__INSTRUCTIONS TO FOLLOW__:
Below are the entries to work from; restate word for word the portion that opens with the line containing "None;; complete o" and closes with the line containing "if negb (has_verifier env) then", keeping both.

__SUPPLIED DATA__:
--- --- ---

(** ** The completion boundary *)

(** What is recorded of a result that is consumed. *)
Definition consume (o : nat) (r : Result) : M () :=
  upd o (λ g, g <| g_lastResultId := Some (VerifyTypes.id r) |> <| g_lastRevisionId := Some (VerifyTypes.revisionId r) |>
                <| g_revisionId := Some (VerifyTypes.revisionId r) |> <| g_lastVerdict := Some (VerifyTypes.r_verdict r) |>
                <| g_lastBlockingFinding := if bool_decide (VerifyTypes.r_verdict r = VerifyTypes.fail)
                                            then highestBlockingFinding r else None |>
                <| g_observedRound := g_round g |>);;
  trackVerifierTokens o r;;
  commitChildUsage o.

Definition set_repairContext (o : nat) (c : option GoalPrompt.AiraGoalRepairContext) : M () :=
  upd o (λ g, g <| g_repairContext := c |>).

(** The second half of [handleBoundary], with the result it has found. *)
Definition boundary_result (o : nat) (result : option Result) (note : option jsstr) : M () :=
  match result with
  | None =>
      g ← obj o;
      when (bool_decide (g_status g = verifying)) (transition o active "no verdict at boundary");;
      setEvent o (default (js "no fresh verification verdict — awaiting explicit verification or user turn") note);;
      persistGoal o;;
      publish
  | Some r =>
      consume o r;;
      match VerifyTypes.r_verdict r with
      | VerifyTypes.pass => set_repairContext o None;; complete o
      | VerifyTypes.fail => set_repairContext o (Some (repairContextOf r));; handleFail o r
      | VerifyTypes.inconclusive => handleInconclusive o r
      end
  end.

(** The last part of [requestBoundaryVerification]: the verifier is called and awaited. *)
Definition start_verification (o : nat) : M () :=
  transition o verifying "completion boundary";;
  setEvent o (js "independent verification at completion boundary");;
  publish;;
  g ← obj o;
  emit (e_verify false (g_objective g));;
  await (j_verify o).

Definition requestBoundaryVerification (o : nat) : M () :=
  if negb (has_verifier env) then
    await (j_boundary o (Some (js "verification runtime unavailable — completion cannot be established")))
  else
    let disabled := js "verification disabled — completion cannot be established" in
    let off := js "verification.auto=off — boundary awaits explicit /verify" in
    match verification env with
    | None => setEvent o disabled;; await (j_boundary o (Some disabled))
    | Some v =>
        if negb (VerifyTypes.enabled v) then setEvent o disabled;; await (j_boundary o (Some disabled))
        else if bool_decide (VerifyTypes.auto v = VerifyTypes.v_off) then setEvent o off;; publish;; await (j_boundary o (Some off))
        else
          start_verification o
    end.
Lemma steps_same l m o : wf m → (o < next m)%nat →
  (next m <= next (steps m l))%nat
  ∧ (g_id (deref (steps m l) o), g_objective (deref (steps m l) o)) = (g_id (deref m o), g_objective (deref m o)).
Proof.
  revert m. induction l as [|[env c] l IH]; intros m Hwf Ho; [done|].
  change (steps m ((env, c) :: l)) with (steps (step m (env, c)) l).
  destruct (run_evolves env c m Hwf) as (Hw & Hn & H). destruct (IH (step m (env, c)) Hw) as [H1 H2]; [change (o < next (run env c m).1)%nat; lia|].
  change (next (step m (env, c))) with (next (run env c m).1) in H1. split; [lia|]. rewrite H2. unfold step. cbn [fst snd]. pose proof (ev_same _ _ _ _ (H o) Ho) as E. congruence.
Qed.

Lemma steps_ended l m o : wf m → terminal (g_status (deref m o)) = true →
  g_round (deref (steps m l) o) = g_round (deref m o) ∧ sends o (steps m l) = sends o m.
Proof.
  revert m. induction l as [|[env c] l IH]; intros m Hwf Ht; [done|].
  change (steps m ((env, c) :: l)) with (steps (step m (env, c)) l).
  destruct (run_evolves env c m Hwf) as (Hw & Hn & H). specialize (H o).
  destruct (IH (step m (env, c)) Hw) as [H1 H2].
  { change (terminal (g_status (deref (run env c m).1 o)) = true). by rewrite (ended_path _ _ Ht (ev_path _ _ _ _ H)). }
  rewrite H1, H2. pose proof (ev_ended _ _ _ _ H Ht) as Hr. split; [exact Hr|].
  pose proof (ev_sends _ _ _ _ H) as Hs. unfold step. cbn [fst snd]. assert (alloc (run env c m).1 o = alloc m o).
  { unfold alloc. destruct (decide (o < next m)%nat) as [Hlt|Hge]; [rewrite !bool_decide_eq_true_2 by lia; done|].
    exfalso. assert (heap m !! o = None) as Hnone by (apply eq_None_not_Some; rewrite (Hwf o); lia).
    revert Ht. unfold deref. rewrite lookup_total_alt, Hnone. discriminate. }
  lia.
Qed.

--- --- ---

__RESPONSE BOX__:
      | VerifyTypes.pass => set_repairContext o None;; complete o
      | VerifyTypes.fail => set_repairContext o (Some (repairContextOf r));; handleFail o r
      | VerifyTypes.inconclusive => handleInconclusive o r
      end
  end.

(** The last part of [requestBoundaryVerification]: the verifier is called and awaited. *)
Definition start_verification (o : nat) : M () :=
  transition o verifying "completion boundary";;
  setEvent o (js "independent verification at completion boundary");;
  publish;;
  g ← obj o;
  emit (e_verify false (g_objective g));;
  await (j_verify o).

Definition requestBoundaryVerification (o : nat) : M () :=
  if negb (has_verifier env) then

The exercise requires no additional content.